● **EXERCISE DATA**
(** ** Vendor Specific Commands *)

Definition cec_msg_device_vendor_id (vendor_id : Z) : cmd :=
  set_len 5 ;> set_broadcast ;> put 1 CEC_MSG_DEVICE_VENDOR_ID ;> put 2 (vendor_id >> 16) ;>
  put 3 ((vendor_id >> 8) .& 0xff) ;> put 4 (vendor_id .& 0xff).

Definition cec_ops_device_vendor_id (m : cec_msg) : Z :=
  u32 ((m.[2] << 16) .| (m.[3] << 8) .| m.[4]).

Definition cec_msg_give_device_vendor_id (reply : Z) : cmd :=
  set_len 2 ;> put 1 CEC_MSG_GIVE_DEVICE_VENDOR_ID ;>
  set_reply (if negb (reply =? 0) then CEC_MSG_DEVICE_VENDOR_ID else 0).

Definition cec_msg_vendor_command (size : Z) (vendor_cmd : bytes) : cmd :=
  let size := if 14 <? size then 14 else size in
  set_len (2 + size) ;> put 1 CEC_MSG_VENDOR_COMMAND ;> copy 2 vendor_cmd size.

(** The size, and that many bytes from the pointer that is returned. *)
Definition cec_ops_vendor_command (m : cec_msg) : Z * bytes :=
  let size := u8 (u32 (len m - 2)) in
  let size := if 14 <? size then 14 else size in
  (size, slice 2 (Z.to_nat size) (msg m)).

Definition cec_msg_vendor_command_with_id (vendor_id size : Z) (vendor_cmd : bytes) : cmd :=
  let size := if 11 <? size then 11 else size in
  set_len (5 + size) ;> put 1 CEC_MSG_VENDOR_COMMAND_WITH_ID ;> put 2 (vendor_id >> 16) ;>
  put 3 ((vendor_id >> 8) .& 0xff) ;> put 4 (vendor_id .& 0xff) ;> copy 5 vendor_cmd size.

Definition cec_ops_vendor_command_with_id (m : cec_msg) : Z * Z * bytes :=
  let size := u8 (u32 (len m - 5)) in
  let size := if 11 <? size then 11 else size in
  (u32 ((m.[2] << 16) .| (m.[3] << 8) .| m.[4]), size, slice 5 (Z.to_nat size) (msg m)).

Definition cec_msg_vendor_remote_button_down (size : Z) (rc_code : bytes) : cmd :=
  let size := if 14 <? size then 14 else size in
  set_len (2 + size) ;> put 1 CEC_MSG_VENDOR_REMOTE_BUTTON_DOWN ;> copy 2 rc_code size.

Definition cec_ops_vendor_remote_button_down (m : cec_msg) : Z * bytes :=
  let size := u8 (u32 (len m - 2)) in
  let size := if 14 <? size then 14 else size in
  (size, slice 2 (Z.to_nat size) (msg m)).

Definition cec_msg_vendor_remote_button_up : cmd :=
  set_len 2 ;> put 1 CEC_MSG_VENDOR_REMOTE_BUTTON_UP.

(** ** OSD Display *)

Definition cec_msg_set_osd_string (disp_ctl : Z) (osd : bytes) : cmd :=
  let l := Z.min (strlen osd) 13 in
  set_len (3 + l) ;> put 1 CEC_MSG_SET_OSD_STRING ;> put 2 disp_ctl ;> copy 3 (osd ++ [0]) l.

Definition cec_ops_set_osd_string (m : cec_msg) : Z * bytes :=
  let l := Z.min (if 3 <? len m then len m - 3 else 0) 13 in
  (m.[2], slice 3 (Z.to_nat l) (msg m) ++ [0]).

● **ASSIGNMENT**
Each record above must be given again exactly.

● **REPLY TO THE EXERCISE**
(** ** Vendor Specific Commands *)

Definition cec_msg_device_vendor_id (vendor_id : Z) : cmd :=
  set_len 5 ;> set_broadcast ;> put 1 CEC_MSG_DEVICE_VENDOR_ID ;> put 2 (vendor_id >> 16) ;>
  put 3 ((vendor_id >> 8) .& 0xff) ;> put 4 (vendor_id .& 0xff).

Definition cec_ops_device_vendor_id (m : cec_msg) : Z :=
  u32 ((m.[2] << 16) .| (m.[3] << 8) .| m.[4]).

Definition cec_msg_give_device_vendor_id (reply : Z) : cmd :=
  set_len 2 ;> put 1 CEC_MSG_GIVE_DEVICE_VENDOR_ID ;>
  set_reply (if negb (reply =? 0) then CEC_MSG_DEVICE_VENDOR_ID else 0).

Definition cec_msg_vendor_command (size : Z) (vendor_cmd : bytes) : cmd :=
  let size := if 14 <? size then 14 else size in
  set_len (2 + size) ;> put 1 CEC_MSG_VENDOR_COMMAND ;> copy 2 vendor_cmd size.

(** The size, and that many bytes from the pointer that is returned. *)
Definition cec_ops_vendor_command (m : cec_msg) : Z * bytes :=
  let size := u8 (u32 (len m - 2)) in
  let size := if 14 <? size then 14 else size in
  (size, slice 2 (Z.to_nat size) (msg m)).

Definition cec_msg_vendor_command_with_id (vendor_id size : Z) (vendor_cmd : bytes) : cmd :=
  let size := if 11 <? size then 11 else size in
  set_len (5 + size) ;> put 1 CEC_MSG_VENDOR_COMMAND_WITH_ID ;> put 2 (vendor_id >> 16) ;>
  put 3 ((vendor_id >> 8) .& 0xff) ;> put 4 (vendor_id .& 0xff) ;> copy 5 vendor_cmd size.

Definition cec_ops_vendor_command_with_id (m : cec_msg) : Z * Z * bytes :=
  let size := u8 (u32 (len m - 5)) in
  let size := if 11 <? size then 11 else size in
  (u32 ((m.[2] << 16) .| (m.[3] << 8) .| m.[4]), size, slice 5 (Z.to_nat size) (msg m)).

Definition cec_msg_vendor_remote_button_down (size : Z) (rc_code : bytes) : cmd :=
  let size := if 14 <? size then 14 else size in
  set_len (2 + size) ;> put 1 CEC_MSG_VENDOR_REMOTE_BUTTON_DOWN ;> copy 2 rc_code size.

Definition cec_ops_vendor_remote_button_down (m : cec_msg) : Z * bytes :=
  let size := u8 (u32 (len m - 2)) in
  let size := if 14 <? size then 14 else size in
  (size, slice 2 (Z.to_nat size) (msg m)).

Definition cec_msg_vendor_remote_button_up : cmd :=
  set_len 2 ;> put 1 CEC_MSG_VENDOR_REMOTE_BUTTON_UP.

(** ** OSD Display *)

Definition cec_msg_set_osd_string (disp_ctl : Z) (osd : bytes) : cmd :=
  let l := Z.min (strlen osd) 13 in
  set_len (3 + l) ;> put 1 CEC_MSG_SET_OSD_STRING ;> put 2 disp_ctl ;> copy 3 (osd ++ [0]) l.

Definition cec_ops_set_osd_string (m : cec_msg) : Z * bytes :=
  let l := Z.min (if 3 <? len m then len m - 3 else 0) 13 in
  (m.[2], slice 3 (Z.to_nat l) (msg m) ++ [0]).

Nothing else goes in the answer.